4.2. De Rechtbank heeft de Inspecteur niet opgedragen opnieuw op het bezwaar te beslissen, omdat zij uit de brieven van belanghebbende heeft begrepen dat hij nadrukkelijk de Rechtbank heeft verzocht de zaak verder af te doen. Belanghebbende heeft tegen deze beslissing in hoger beroep geen grieven aangedragen. Ter zitting van het Hof heeft belanghebbende bevestigd, dat hij een inhoudelijke beoordeling van het geschil door het Hof wenst. Het Hof zal de zaak daarom niet terugwijzen naar de Inspecteur.
Bewijslast
4.3. Belanghebbende is administratieplichtig in de zin van artikel 52, tweede lid, onderdeel b, van de AWR, nu hij als natuurlijk persoon een bedrijf uitoefent. Ingevolge het eerste lid van voornoemd artikel is een administratieplichtige gehouden van zijn vermogenstoestand en van alles betreffende zijn bedrijf naar de eisen van dat bedrijf op zodanige wijze een administratie te voeren en de daartoe behorende boeken, bescheiden en andere gegevensdragers op zodanige wijze te bewaren, dat te allen tijde zijn rechten en verplichtingen alsmede de voor de heffing van belasting overigens van belang zijnde gegevens hieruit blijken. Ingevolge het vierde lid zijn administratieplichtigen verplicht de gegevensdragers gedurende zeven jaren te bewaren.

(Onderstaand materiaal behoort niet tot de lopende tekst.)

(* ===== verification/ServiceLoop.v ===== *)
(** * The replayable fault service loop

    Prefetch fault throttling, the choice between the serial and the parallel
    path, and the loop that fetches, preprocesses and services batches and replays
    them ([uvm_gpu_replayable_faults.c], lines 3748-3763, 4198-4261 and
    5102-5490). *)

From stdpp Require Import gmap.
From S2P Require Import Prelude FaultTypes Gpu SimDevice Sorting FaultBuffer Frames Predictor Fetch Coalesce Channels Preprocess PathFrames Stale Service Dispatch Cancel Isolation.

Local Open Scope Z_scope.

(** The module parameters only this part of the code reads, and whether the GPU
    is simulated. *)
Record service_params : Type := mk_service_params {
  uvm_enable_builtin_tests : bool;
  rm_is_simulated : bool;
  uvm_parallel_enabled : bool;
  uvm_parallel_tiny_batch_fallback : Z;
  uvm_parallel_prescan : bool;
  uvm_parallel_block_threshold : Z;
}.

(** [NV_GETTIME()] *)
Class Clock (D : Type) : Type := op_gettime : uvm_gpu D -> Z.

(** ** The parallel path

    What the service loop relies on: replays are counted in the batch context and
    prefetch faults are left alone. *)

(** Prefetch faults are not touched. *)
Definition is_prefetch_event (e : event) : bool := match e with EvPrefetchFaults _ => true | _ => false end.

Record steady {D} (g g' : uvm_gpu D) : Prop := {
  st_trace : adds (fun e => is_prefetch_event e = false) g g';
  st_enabled : prefetch_faults_enabled g' = prefetch_faults_enabled g;
}.

(** The batch counts a replay only if one was pushed. *)
Record gpu_counted {D} (g g' : uvm_gpu D) : Prop := {
  co_steady : steady g g';
  co_replays : exists l, trace g' = l ++ trace g /\
    (num_replays (batch g') <> num_replays (batch g) -> Exists (fun e => is_replay e = true) l);
}.

Definition counted {D} (s s' : svc D) : Prop := gpu_counted (sv_gpu s) (sv_gpu s').

Class ParallelService (D : Type) : Type := {
  service_fault_batch_parallel : ST (svc D) NV_STATUS;
  parallel_counted : respects counted service_fault_batch_parallel;
}.

(** ** Prefetch faults *)

(** More than two thirds of a batch are invalid prefetches. *)
Definition too_many_invalid_prefetch (Q : service_params) (max_batch : Z)
    (b : uvm_fault_service_batch_context_t) : bool :=
  (u32 (max_batch * 2) <? u32 (num_invalid_prefetch_faults b * 3)) ||
  (uvm_enable_builtin_tests Q && rm_is_simulated Q && (5 <? num_invalid_prefetch_faults b)).

(** ** Choosing the path *)

Definition estimate_unique_blocks (b : uvm_fault_service_batch_context_t) : Z :=
  (foldl (fun '(count, last_block_start) i =>
      let block_start := UVM_VA_BLOCK_ALIGN_DOWN (fault_address (cache_at b i)) in
      if block_start =? last_block_start then (count, last_block_start)
      else (u32 (count + 1), block_start))
    (0, 2 ^ 64 - 1) (take (Z.to_nat (num_coalesced_faults b)) (ordered_fault_cache b))).1.

Definition uses_parallel (Q : service_params) (mode : fault_service_mode_t)
    (b : uvm_fault_service_batch_context_t) : bool :=
  uvm_parallel_enabled Q && bool_decide (mode = FAULT_SERVICE_MODE_REGULAR) &&
  negb ((0 <? uvm_parallel_tiny_batch_fallback Q) &&
        (num_coalesced_faults b <=? uvm_parallel_tiny_batch_fallback Q)) &&
  negb (uvm_parallel_prescan Q && (0 <? uvm_parallel_block_threshold Q) &&
        (estimate_unique_blocks b <=? uvm_parallel_block_threshold Q)).

(** ** The flush mode of a batch *)

Definition batch_flush_mode (P : module_params) (ratio : Z) (b : uvm_fault_service_batch_context_t)
  : uvm_gpu_buffer_flush_mode_t :=
  if uvm_perf_fault_replay_force_update_put P then UVM_GPU_BUFFER_FLUSH_MODE_UPDATE_PUT
  else
    let redundant :=
      if uvm_perf_fault_replay_stale_update_put_enable P
      then u32 (num_duplicate_faults b + num_stale_faults (stale b)) else num_duplicate_faults b in
    if u32 (num_cached_faults b * ratio) <? u32 (redundant * 100)
    then UVM_GPU_BUFFER_FLUSH_MODE_UPDATE_PUT else UVM_GPU_BUFFER_FLUSH_MODE_CACHED_PUT.

(** The local counters of the loop. *)
Record service_locals : Type := mk_locals {
  l_replays : Z;
  l_batches : Z;
  l_throttled : Z;
}.

#[export] Instance service_locals_eta : Eta service_locals := fun l =>
  mk_locals (l_replays l) (l_batches l) (l_throttled l).

Definition count_batch (throttled : bool) (l : service_locals) : service_locals :=
  (if throttled then l <| l_throttled ::= fun n => u32 (n + 1) |> else l)
    <| l_batches ::= fun n => u32 (n + 1) |>.

(** How an iteration ends: the loop is left, or goes on after a flush that made
    the batch obsolete, or after a batch. *)
Inductive iteration : Type :=
| Stop (status : NV_STATUS) (l : service_locals)
| Restart (l : service_locals)
| Again (l : service_locals).

(** How the loop ends: the status, the counters, the number of restarts, and
    whether it was left by the code and not for lack of fuel. *)
Record loop_result : Type := mk_loop_result {
  res_status : NV_STATUS;
  res_locals : service_locals;
  res_restarts : nat;
  res_left : bool;
}.

#[export] Instance loop_result_eta : Eta loop_result := fun r =>
  mk_loop_result (res_status r) (res_locals r) (res_restarts r) (res_left r).

Section ServiceLoop.
  Context {D : Type} `{Hal : FaultBufferHal D} `{!FaultBufferHalLive D} `{Ops : GpuOps D}
    `{Va : VaSpaceOps D} `{!VaSpaceOpsLive D} `{!VaSpaceOpsLaws D} `{KernelSort}
    `{Time : Clock D} `{Par : ParallelService D}.
  Variable P : module_params.
  Variable Q : service_params.
  Variable caps : gpu_caps.
  Variable channels_at : uvm_gpu D -> channel_tables.

  Abbreviation M := (ST (uvm_gpu D)).
  Abbreviation N := (ST (svc D)).

Definition uvm_parent_gpu_enable_prefetch_faults : M unit :=
  en ← gets prefetch_faults_enabled;
  when (negb en) (set_prefetch_faults true ;; modify (fun g => g <| prefetch_faults_enabled := true |>)).

Definition uvm_parent_gpu_disable_prefetch_faults : M unit :=
  en ← gets prefetch_faults_enabled;
  when en (
    set_prefetch_faults false ;;
    modify (fun g => g <| prefetch_faults_enabled := false |>
                       <| disable_prefetch_faults_timestamp := op_gettime g |>)).

Definition enable_disable_prefetch_faults : M unit :=
  when (prefetch_fault_supported caps) (
    g ← gets id;
    if prefetch_faults_enabled g && (0 <? uvm_perf_reenable_prefetch_faults_lapse_msec P) &&
       too_many_invalid_prefetch Q (max_batch_size g) (batch g)
    then uvm_parent_gpu_disable_prefetch_faults
    else when (negb (prefetch_faults_enabled g)) (
      let lapse := u64 (op_gettime g - disable_prefetch_faults_timestamp g) in
      when (u64 (uvm_perf_reenable_prefetch_faults_lapse_msec P * (1000 * 1000)) <? lapse)
        uvm_parent_gpu_enable_prefetch_faults)).

(** The serial loop has an iteration for every fault and restart. *)
Definition service_fault_batch (mode : fault_service_mode_t) : N NV_STATUS :=
  b ← gets svc_batch;
  if uses_parallel Q mode b then service_fault_batch_parallel
  else
    restarts ← gets (fun s => op_restarts (hw (sv_gpu s)));
    service_fault_batch_serial P caps (Z.to_nat (num_coalesced_faults b) + restarts) mode.

(** The replay after a batch, which the policies other than these leave to the
    end or have done per block. *)
Definition replay_batch (l : service_locals) : N (NV_STATUS * service_locals) :=
  g ← gets sv_gpu;
  match replay_policy (replayable g) with
  | UVM_PERF_FAULT_REPLAY_POLICY_BATCH =>
      st ← on_gpu (push_replay_on_gpu caps UVM_FAULT_REPLAY_TYPE_START true);
      mret (st, if is_ok st then l <| l_replays ::= fun n => u32 (n + 1) |> else l)
  | UVM_PERF_FAULT_REPLAY_POLICY_BATCH_FLUSH =>
      let mode := batch_flush_mode P (replay_update_put_ratio (replayable g)) (batch g) in
      st ← on_gpu (fault_buffer_flush_locked caps mode UVM_FAULT_REPLAY_TYPE_START true);
      if is_ok st then
        st ← on_gpu replay_tracker_wait;
        mret (st, l <| l_replays ::= fun n => u32 (n + 1) |>)
      else mret (st, l)
  | _ => mret (NV_OK, l)
  end.

Definition add_replays (l : service_locals) : N service_locals :=
  n ← gets (fun s => num_replays (svc_batch s));
  mret (l <| l_replays ::= (fun m : Z => u32 (m + n)) |>).

(** What follows the service of a batch. *)
Definition finish_batch (cancel_fuel : nat) (status : NV_STATUS) (l : service_locals) : N iteration :=
  if negb (is_ok status) then
    on_gpu (cancel_fault_batch caps (uvm_tools_status_to_fatal_fault_reason status)) ;;
    mret (Stop status l)
  else
    fatal ← gets (fun s => fatal_va_space (svc_batch s));
    if bool_decide (fatal <> None) then
      st ← on_gpu batch_tracker_wait;
      st ← (if is_ok st then cancel_faults_precise P caps channels_at cancel_fuel else mret st);
      mret (if is_ok st then Again (l <| l_batches ::= (fun n : Z => u32 (n + 1)) |>) else Stop st l)
    else
      r ← replay_batch l;
      throttled ← gets (fun s => has_throttled_faults (svc_batch s));
      mret (if is_ok r.1 then Again (count_batch throttled r.2) else Stop r.1 r.2).

Definition service_iteration (cancel_fuel : nat) (l : service_locals) : N iteration :=
  upd_svc_batch reset_batch_counters ;;
  st ← on_gpu (fetch_fault_buffer_entries P caps FAULT_FETCH_MODE_BATCH_READY);
  if negb (is_ok st) then mret (Stop st l)
  else
    n ← gets (fun s => num_cached_faults (svc_batch s));
    if n =? 0 then mret (Stop NV_OK l)
    else
      upd_svc_batch (fun b => b <| batch_id ::= fun n => u32 (n + 1) |>) ;;
      st ← on_gpu (preprocess_fault_batch P caps channels_at);
      l ← add_replays l;
      if bool_decide (st = NV_WARN_MORE_PROCESSING_REQUIRED) then mret (Restart l)
      else if negb (is_ok st) then mret (Stop st l)
      else
        st ← service_fault_batch FAULT_SERVICE_MODE_REGULAR;
        l ← add_replays l;
        on_gpu enable_disable_prefetch_faults ;;
        finish_batch cancel_fuel st l.

Definition limits_reached (l : service_locals) : bool :=
  (uvm_perf_fault_max_throttle_per_service P <=? l_throttled l) ||
  (uvm_perf_fault_max_batches_per_service P <=? l_batches l).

4.4. De Inspecteur stelt dat belanghebbende de originele rittenstaten niet in de administratie heeft verwerkt en deze heeft vernietigd. Hij stelt dat niet is voldaan aan de verplichtingen van artikel 52 van de AWR en dat hij daarom bij het vaststellen van de navorderingsaanslag terecht de sanctie van de omkering van de bewijslast ingevolge artikel 25, zesde lid, van de AWR (wettekst geldend van 01-01-1999 t/m 31-08-1999; vanaf 01 09 1999 artikel 27e AWR) heeft toegepast.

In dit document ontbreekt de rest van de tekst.